The page of a book is aesthetically pleasing as a screen is not: except that many pages of many books are not aesthetically pleasing. It is easier to retrace one’s steps in a book than on a screen: but only for those who are not as technologically adept as the young now are. It is easier to annotate a page of a book than a page of a screen: but the same objection applies. It is easier to concentrate long and seriously on a book than on a screen: but there is no intrinsic reason to the medium why this should be so, any more than there is, pace the late Neil Postman, why television should be given over to vulgarity and trivia. We bibliophiles are reduced to finding bad reasons for what we believe on instinct.



I asked one of my publishers (a man in a small way of business, as all my publishers are) whether he thought the book would survive. He, after all, was more interested in the question than most, and self-interest—among businessmen, not among academics—is a powerful stimulus to the search for truth. He said that he thought that it would, though such genres as pulp fiction and airport novels would soon be entirely digitized. Books of greater or exceptional content, or with high aesthetic value, would continue to be published. I immediately felt relieved, and told him that in these matters he was my guru: his prognostications assumed in my mind the status of fact. But he warned me against placing my faith in him, for most of his predictions had turned out to be exactly the opposite of what happened. “Then you shall be my urug, my mirror-image guru,” I said.
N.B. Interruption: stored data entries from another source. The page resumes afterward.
(** [drain_tls]: [write_tls] until nothing wants to be written; the first call
    empties both buffers of the connection ([drain_once]). *)
Fixpoint drain_tls (fuel : nat) (me : RealityStream) : RealityStream * res io_error unit :=
  if negb (wants_write (rs_conn me)) then (me, Ok tt)
  else match fuel with
       | O => (me, Panic)
       | S fuel =>
           match write_all_tls (rs_conn me) with
           | (c, Ok []) => (set_conn c me, Ok tt)
           | (c, Ok out) => drain_tls fuel (mkRealityStream c (wbuf me ++ out) (wpos me))
           | (c, Err e) => (set_conn c me, Err e)
           | (c, Panic) => (set_conn c me, Panic)
           end
       end.

(** [poll_write], without the flushing at its ends: the records of [buf] are
    appended to [wbuf]. *)
Definition encrypt_into_wbuf (buf : bytes) (me : RealityStream) : RealityStream * res io_error nat :=
  match write_plaintext buf (rs_conn me) with
  | (c, Ok n) =>
      match drain_tls 2 (set_conn c me) with
      | (me, Ok _) => (me, Ok n)
      | (me, Err e) => (me, Err e)
      | (me, Panic) => (me, Panic)
      end
  | (c, Err e) => (set_conn c me, Err e)
  | (c, Panic) => (set_conn c me, Panic)
  end.

(** [poll_write] with what the inner writer does at its two flushes. *)
Definition reality_poll_write (before after : list WriteStep) (buf : bytes) (me : RealityStream)
    : RealityStream * bytes * option (res io_error nat) :=
  match flush_wbuf before me with
  | (me, w, None) => (me, w, None)
  | (me, w, Some (Err e)) => (me, w, Some (Err e))
  | (me, w, Some Panic) => (me, w, Some Panic)
  | (me, w, Some (Ok _)) =>
      if is_nil buf then (me, w, Some (Ok 0%nat))
      else match encrypt_into_wbuf buf me with
           | (me, Ok n) =>
               match flush_wbuf after me with
               | (me, w', Some (Err e)) => (me, w ++ w', Some (Err e))
               | (me, w', Some Panic) => (me, w ++ w', Some Panic)
               | (me, w', _) => (me, w ++ w', Some (Ok n))
               end
           | (me, Err e) => (me, w, Some (Err e))
           | (me, Panic) => (me, w, Some Panic)
           end
  end.

(** *** The handshake *)

(** [reality_handshake] over a stream: [turns] is how the write and the read of
    each turn end, the bytes are those it writes, and [None] stands for waiting.
    The first [write_tls] takes everything, so a turn writes once. *)
Fixpoint reality_handshake (turns : list (res io_error unit * res io_error bytes)) (c : Connection)
    : Connection * bytes * option (res io_error unit) :=
  let '(me, r) := drain_tls 2 (mkRealityStream c [] 0) in
  let c := rs_conn me in
  let out := wbuf me in
  match r with
  | Err e => (c, [], Some (Err e))
  | Panic => (c, [], Some Panic)
  | Ok _ =>
      match turns with
      | [] => (c, [], None)
      | (written, read) :: turns =>
          match (if is_nil out then Ok tt else written) with
          | Err e => (c, [], Some (Err e))
          | Panic => (c, [], Some Panic)
          | Ok _ =>
              if negb (is_handshaking c) then (c, out, Some (Ok tt))
              else
                match read with
                | Ok [] => (c, out, Some (Err (UnexpectedEof)))
                | Err e => (c, out, Some (Err e))
                | Panic => (c, out, Some Panic)
                | Ok data =>
                    match receive data c with
                    | (c, Ok _) => let '(c, w, r) := reality_handshake turns c in (c, out ++ w, r)
                    | (c, Err e) => (c, out, Some (Err e))
                    | (c, Panic) => (c, out, Some Panic)
                    end
                end
          end
      end
  end.

(** [poll_shutdown] up to the shutdown of the inner stream. *)
Definition reality_close (steps : list WriteStep) (me : RealityStream) : RealityStream * bytes * option (res io_error unit) :=
  match send_close_notify debug (rs_conn me) with
  | (c, Panic) => (set_conn c me, [], Some Panic)
  | (c, _) =>
      match drain_tls 2 (set_conn c me) with
      | (me, Ok _) => flush_wbuf steps me
      | (me, Err e) => (me, [], Some (Err e))
      | (me, Panic) => (me, [], Some Panic)
      end
  end.
End Stream.

(** ** What a reader gets *)

Section Delivery.
Context `{A : Aead} {L : AeadLaws A} `{C : Crypto} (x509 : bytes -> res str (bytes * bytes)) (debug : bool)
  (key : AeadKey) (iv : bytes).

Abbreviation carried := (carries key iv CT_APPLICATION_DATA).

(** Where a stream is in [data]: [out] has been handed out; what follows is in
    the plaintext buffer, and in records that are partly there and partly still
    to arrive. *)
Record stream_at (data out : bytes) (me : RealityStream) (inner : list Piece) : Prop := {
  at_reading : reading key iv (rs_conn me);
  at_flow : flowing inner;
  at_rest : exists todo part here,
    front_of part = None /\ (length part <= TLS_MAX_RECORD_SIZE)%nat
    /\ buffered (ciphertext_read_buf (rs_conn me)) part /\ buffered (plaintext_read_buf (rs_conn me)) here
    /\ carried (read_seq (rs_conn me)) todo (part ++ arriving inner)
    /\ out ++ here ++ concat todo = data
}.

Lemma carried_content_length : forall contents seq wire, carried seq contents wire -> (length (concat contents) <= length wire)%nat.
Proof using L.
  induction contents as [|content contents IH]; intros seq wire; cbn [carries concat]; [intros _; cbn; lia|].
  intros (ct & rest & -> & _ & Hd & Hc). apply IH in Hc. apply decrypt_record_length in Hd.
  rewrite !length_app. lia.
Qed.

(** No record is whole at the front, so none is left. *)
Lemma carried_nothing seq contents part : carried seq contents part -> front_of part = None -> contents = [].
Proof.
  destruct contents as [|content contents]; [done|]. cbn [carries]. intros (ct & rest & -> & Hl & _) Hf.
  destruct (record_header_parts (length ct)) as (h & Hh & E). rewrite E in Hf.
  rewrite front_of_record in Hf; [done|done|done|]. unfold MAX_TLS_CIPHERTEXT_LEN in Hl. lia.
Qed.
I saw at once that the concept of an urug was a useful one, for many are the experts in various fields—economics, for example—who are valuable as guides to reality, provided that you take them as urugs and not as gurus. The problem lies in deciding which is which.



Whether the book survives or not, I am firmly of the opinion that it ought to survive, and nothing will convince me otherwise. The heart has its beliefs that evidence knows not of. For me, to browse in a bookshop, especially a second-hand one, will forever be superior to browsing on the internet precisely because chance plays a much larger part in it. There are few greater delights than entirely by chance to come across something not only fascinating in itself, but that establishes a quite unexpected connection with something else. The imagination is stimulated in a way that the more logical connections of the Internet cannot match; the Internet will make people literal-minded.



There are stages on a trade’s road to extinction, and the second-hand book trade is no exception. It is now overwhelmingly conducted online, and small towns of my acquaintance that used to have several such bookshops now have none. The métier of the book-searcher is no longer in existence, and the immense arcane knowledge that book-searchers once had is now quite useless. Instead there are sites that claim to have 100,000,000 volumes for sale, and this, of course, is an inestimable boon to those who need, or want, a certain book urgently. At the touch of a few keys, a book that once would have taken a lifetime to find will be delivered to your door tomorrow or the next day.



But every gain is also a loss. The pleasure of a book delivered in this fashion (though it exists, of course) is not as great, not as intense, as that of one found by chance, unexpectedly. Perhaps there is a wider lesson here: you cannot have it all, you cannot reconcile all possible sources of pleasure. You cannot have the joys of serendipity and those of the convenience of immediate access to everything. Furthermore, it seems that you cannot choose between them as technology advances. To adapt Marx’s dictum about history slightly, Man makes his own pleasures, but not just as he pleases. To refuse to use the new technology in the hope of preserving old pleasures will not work because to do so would be no more authentic or honest than Marie Antoinette playing shepherdess. The regret is genuine; the refusal is not.